Quinta-feira, 10.12.15

A escola onde não se chumba

Aqui não há toque de entrada nem chumbos até ao 9.º ano. No momento  em que o Conselho Nacional de educação põe a questão em cima da mesa, recuperamos a reportagem numa escola diferente 

 

Cada segundo é tempo para mudar tudo para sempre." A frase que nos recebe à entrada da Escola Básica e Secundária de Carcavelos, sede do agrupamento, no concelho de Cascais, resume bem o que vamos encontrar.
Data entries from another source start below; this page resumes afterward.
(* ===== verification/PathWalk.v ===== *)
(** * The path walk of linsensor.bpf.c and prevent.bpf.c

    Both programs turn a (dentry, vfsmount) pair into an absolute path
    with the same two loops: the first collects at most [MAX_DEPTH] name
    pointers from the leaf up, crossing mount points; the second writes
    the names backwards into a scratch buffer.  [path_parts] is the
    per-CPU scratch ([struct path_parts], the first members of [struct
    scratch]).  The reference is [path_slots]: the chain of names an
    abstract mount namespace gives for the pair. *)
From Stdlib Require Import ZArith Lia.
From stdpp Require Import base tactics list gmap.
From S2P Require Import Prelude.
From S2P Require Import Kernel.
From S2P Require Import CoreRead.
Local Open Scope Z_scope.

Definition PATH_LEN : nat := 256.
Definition MAX_DEPTH : nat := 16.
Definition NAME_CAP : Z := 127.
Definition DIR_BUF : Z := 2048.

(** '/' *)
Definition SLASH : Z := 47.

Record path_parts := PathParts {
  pp_name : list Z;   (* __u64 name[MAX_DEPTH] *)
  pp_len : list Z;    (* __u32 len[MAX_DEPTH] *)
  pp_buf : list Z;    (* char buf[DIR_BUF * 2] *)
}.

Definition pp_zero : path_parts :=
  PathParts (zeros MAX_DEPTH) (zeros MAX_DEPTH) (zeros 4096).

Record pp_ok (pp : path_parts) : Prop := {
  pp_name_len : length (pp_name pp) = MAX_DEPTH;
  pp_len_len : length (pp_len pp) = MAX_DEPTH;
  pp_buf_len : length (pp_buf pp) = 4096%nat;
}.

(** [pp->name[i] = name; pp->len[i] = len] *)
Definition set_part (pp : path_parts) (i : nat) (name len : Z) : path_parts :=
  PathParts (<[i := name]> (pp_name pp)) (<[i := len]> (pp_len pp)) (pp_buf pp).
Numa escola onde não há toques, e mal se veem relógios, esperava-se antes a lengalenga do tempo pergunta ao tempo... O certo é que à hora certa os alunos saem para o recreio e no fim do intervalo regressam pacificamente à sala de aula. Há apenas um relógio de sol no chão, junto aos campos de jogos, ao ar livre, onde os miúdos trocam bolas, uns entre os outros. Mas aquele é só um pormenor. Muitos mais havemos de encontrar enquanto percorremos o edifício e os espaços em volta.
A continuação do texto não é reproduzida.